After holding a 32-18 advantage with 7:15 left in the first half, Indiana saw its lead dwindle to 38-29 at the intermission. Then the boys from the Bluegrass rallied for the first time, 42-41, on a basket at 13:54 by Butler High School’s Trey Cape. Kentucky led by three with just over 11 minutes left, but their offense went dry late and Indiana pulled away to the victory.
Cage, the Indianapolis Star Indiana Mr. Basketball from state champion Pike, scored a double-double with 15 points and 14 rebounds while chalking up four steals. Cage will attend Xavier.
Andrew Hershberger of Goshen (Western Michigan) tallied 16 points, including a late thunderous dunk, and was 6-6 at the line. Dan Cage of Bishop Chatard (Vanderbilt) was 3-3 beyond the arc, and Austin Montgomery of Perry Meridian (Bowling Green) went 8-8 at the charity stripe.

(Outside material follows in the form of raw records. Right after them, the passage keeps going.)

(** The value of an optional setting after the call that makes it. *)
Definition cass_execution_profile_set (c : exec_call) (p : exec_profile) : CassError * exec_profile :=
  let done p' := (CASS_OK, p') in
  match p with
  | Build_exec_profile co se ti re lb ta sh la ls sp fi =>
      match c with
      | set_consistency v => done (Build_exec_profile (Some v) se ti re lb ta sh la ls sp fi)
      | set_serial_consistency v => done (Build_exec_profile co (Some v) ti re lb ta sh la ls sp fi)
      | set_request_timeout ms => done (Build_exec_profile co se (Some ms) re lb ta sh la ls sp fi)
      | set_retry_policy policy => done (Build_exec_profile co se ti (Some policy) lb ta sh la ls sp fi)
      | set_load_balance_round_robin => done (Build_exec_profile co se ti re (Some RoundRobinPolicy) ta sh la ls sp fi)
      | set_load_balance_dc_aware_n dc used allow =>
          match dc with
          | [] => (CASS_ERROR_LIB_BAD_PARAMS, p)
          | _ => done (Build_exec_profile co se ti re (Some (DCAwarePolicy dc used (negb allow))) ta sh la ls sp fi)
          end
      | set_token_aware_routing enabled => done (Build_exec_profile co se ti re lb enabled sh la ls sp fi)
      | set_token_aware_routing_shuffle_replicas enabled => done (Build_exec_profile co se ti re lb ta enabled la ls sp fi)
      | set_latency_aware_routing enabled => done (Build_exec_profile co se ti re lb ta sh enabled ls sp fi)
      | set_latency_aware_routing_settings threshold scale retry update min =>
          done (Build_exec_profile co se ti re lb ta sh la
            (Some (threshold, wrapU 64 (scale * 1000 * 1000), wrapU 64 (retry * 1000 * 1000), update, min)) sp fi)
      | set_constant_speculative_execution_policy delay max =>
          if (delay <? 0) || (max <? 0) then (CASS_ERROR_LIB_BAD_PARAMS, p)
          else done (Build_exec_profile co se ti re lb ta sh la ls (Some (ConstantSpeculativeExecution delay max)) fi)
      | set_no_speculative_execution_policy => done (Build_exec_profile co se ti re lb ta sh la ls (Some NoSpeculativeExecution) fi)
      | set_filter l hosts =>
          done (Build_exec_profile co se ti re lb ta sh la ls sp
            (fun l' => if decide (l' = l) then set_filtering (c_string hosts) (fi l) else fi l'))
      end
  end.

(** ** The PHP object *)

Record execution_profile : Type := { config_hash : Z; profile : exec_profile; held_policy : option Z }.

Definition php_scylladb_execution_profile_new : execution_profile :=
  {| config_hash := php_scylladb_cache_key_init; profile := cass_execution_profile_new; held_policy := None |}.

Definition mix (f : Z -> Z) (p : execution_profile) : execution_profile :=
  {| config_hash := f (config_hash p); profile := profile p; held_policy := held_policy p |}.

Definition hold (policy : Z) (p : execution_profile) : execution_profile :=
  {| config_hash := config_hash p; profile := profile p; held_policy := Some policy |}.

Definition php_scylladb_profile_this (tag : bytes) : execution_profile -> execution_profile :=
  mix (fun h => php_scylladb_cache_key_mix_cstr h (Some tag)).

(** The argument goes through [int]. *)
Definition PHP_SCYLLADB_PROFILE_MIX_INT (v : Z) : execution_profile -> execution_profile :=
  mix (fun h => php_scylladb_cache_key_mix_int h (wrapS 32 v)).

Definition mix_str (s : bytes) : execution_profile -> execution_profile := mix (fun h => php_scylladb_cache_key_mix_zstr h (Some s)).

Inductive profile_outcome :=
| PReturns (p : execution_profile)
| PInvalid (name expected : bytes)
| PThrows (rc : CassError) (p : execution_profile)
| PUndefined.

(** [ASSERT_SUCCESS] on a driver call. *)
Definition driver (c : exec_call) (p : execution_profile) : profile_outcome :=
  let '(rc, e) := cass_execution_profile_set c (profile p) in
  let p' := {| config_hash := config_hash p; profile := e; held_policy := held_policy p |} in
  match rc with CASS_OK => PReturns p' | _ => PThrows rc p' end.

(** The conversions of an integral double to 64 bits, where they are defined, and of a double to
    [int], by truncation. *)
Definition to_uint64 (v : option Z) : option Z := match v with Some v => if (0 <=? v) && (v <? 2 ^ 64) then Some v else None | None => None end.
Definition to_int64 (v : option Z) : option Z := match v with Some v => if (- 2 ^ 63 <=? v) && (v <? 2 ^ 63) then Some v else None | None => None end.

Definition double_trunc (d : double) : option Z :=
  match d with
  | S754_zero _ => Some 0
  | S754_finite s m e => let v := if s then Zneg m else Zpos m in Some (if 0 <=? e then v * 2 ^ e else Z.quot v (2 ^ (- e)))
  | _ => None
  end.

Definition to_int (v : option Z) : option Z := match v with Some v => if (INT_MIN <=? v) && (v <=? INT_MAX) then Some v else None | None => None end.

Definition scaled_ms (d : double) : option Z := double_ceil (double_mul d double_1000).

Inductive profile_call :=
| P_withConsistency (consistency : Z)
| P_withSerialConsistency (consistency : Z)
| P_withRequestTimeout (timeout : double)
| P_withRetryPolicy (policy : Z)
| P_withRoundRobinLoadBalancingPolicy
| P_withDatacenterAware (local_dc : bytes) (hosts_per_remote_dc : Z) (allow : bool)
| P_withTokenAwareRouting (enabled : bool)
| P_withTokenAwareRoutingShuffleReplicas (enabled : bool)
| P_withLatencyAwareRouting (enabled : bool)
| P_withLatencyAwareRoutingSettings (exclusion_threshold scale retry_period update_rate : double) (min_measured : Z)
| P_withConstantSpeculativeExecutionPolicy (delay : double) (max_executions : Z)
| P_withNoSpeculativeExecutionPolicy
| P_filter (l : filter_list) (args : list (option bytes)).

Definition php_scylladb_validate_serial_consistency (consistency : Z) : bool :=
  match wrapU 32 consistency with 8 | 9 => true | _ => false end.

Definition P_Consistency (consistency : Z) (p : execution_profile) : profile_outcome :=
  if negb (php_scylladb_validate_consistency consistency) then PInvalid (bs "consistency") (bs "one of Cassandra::CONSISTENCY_*")
  else driver (set_consistency (wrapU 32 consistency)) (PHP_SCYLLADB_PROFILE_MIX_INT consistency (php_scylladb_profile_this (bs "consistency") p)).

Definition P_SerialConsistency (consistency : Z) (p : execution_profile) : profile_outcome :=
  if negb (php_scylladb_validate_serial_consistency consistency)
  then PInvalid (bs "consistency") (bs "Cassandra::CONSISTENCY_SERIAL or Cassandra::CONSISTENCY_LOCAL_SERIAL")
  else driver (set_serial_consistency (wrapU 32 consistency))
         (PHP_SCYLLADB_PROFILE_MIX_INT consistency (php_scylladb_profile_this (bs "serial_consistency") p)).

Definition P_RequestTimeout (timeout : double) (p : execution_profile) : profile_outcome :=
  if double_lt timeout double_zero then PInvalid (bs "timeout") (bs "a positive number")
  else match to_uint64 (scaled_ms timeout) with
       | None => PUndefined
       | Some ms => driver (set_request_timeout ms) (PHP_SCYLLADB_PROFILE_MIX_INT ms (php_scylladb_profile_this (bs "request_timeout") p))
       end.

Definition P_RetryPolicy (policy : Z) (p : execution_profile) : profile_outcome :=
  driver (set_retry_policy policy) (PHP_SCYLLADB_PROFILE_MIX_INT policy (hold policy (php_scylladb_profile_this (bs "retry_policy") p))).

Definition P_DatacenterAware (dc : bytes) (hosts : Z) (allow : bool) (p : execution_profile) : profile_outcome :=
  if hosts <? 0 then PInvalid (bs "hostPerRemoteDatacenter") (bs "zero or a positive integer")
  else driver (set_load_balance_dc_aware_n dc (wrapU 32 hosts) allow)
         (PHP_SCYLLADB_PROFILE_MIX_INT (cass_bool allow) (PHP_SCYLLADB_PROFILE_MIX_INT hosts (mix_str dc (php_scylladb_profile_this (bs "lb_dc_aware") p)))).

Definition P_Bool (tag : bytes) (c : bool -> exec_call) (enabled : bool) (p : execution_profile) : profile_outcome :=
  driver (c enabled) (PHP_SCYLLADB_PROFILE_MIX_INT (cass_bool enabled) (php_scylladb_profile_this tag p)).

Indiana was 28 of 37 from the foul line, which helped counter being out-rebounded, 45-39. Both clubs had 27 turnovers. Kentucky was 22 of 69 from the floor (31.9 percent) and was led by Mike Brock of Simon Kenton (Eastern Kentucky), who had 17 points, and Ballard’s Sean Booker, who had 14.
Brian Smith, son of University of Kentucky head coach Tubby Smith (who attended with his middle son, Saul), scored three points in 20 minutes of action.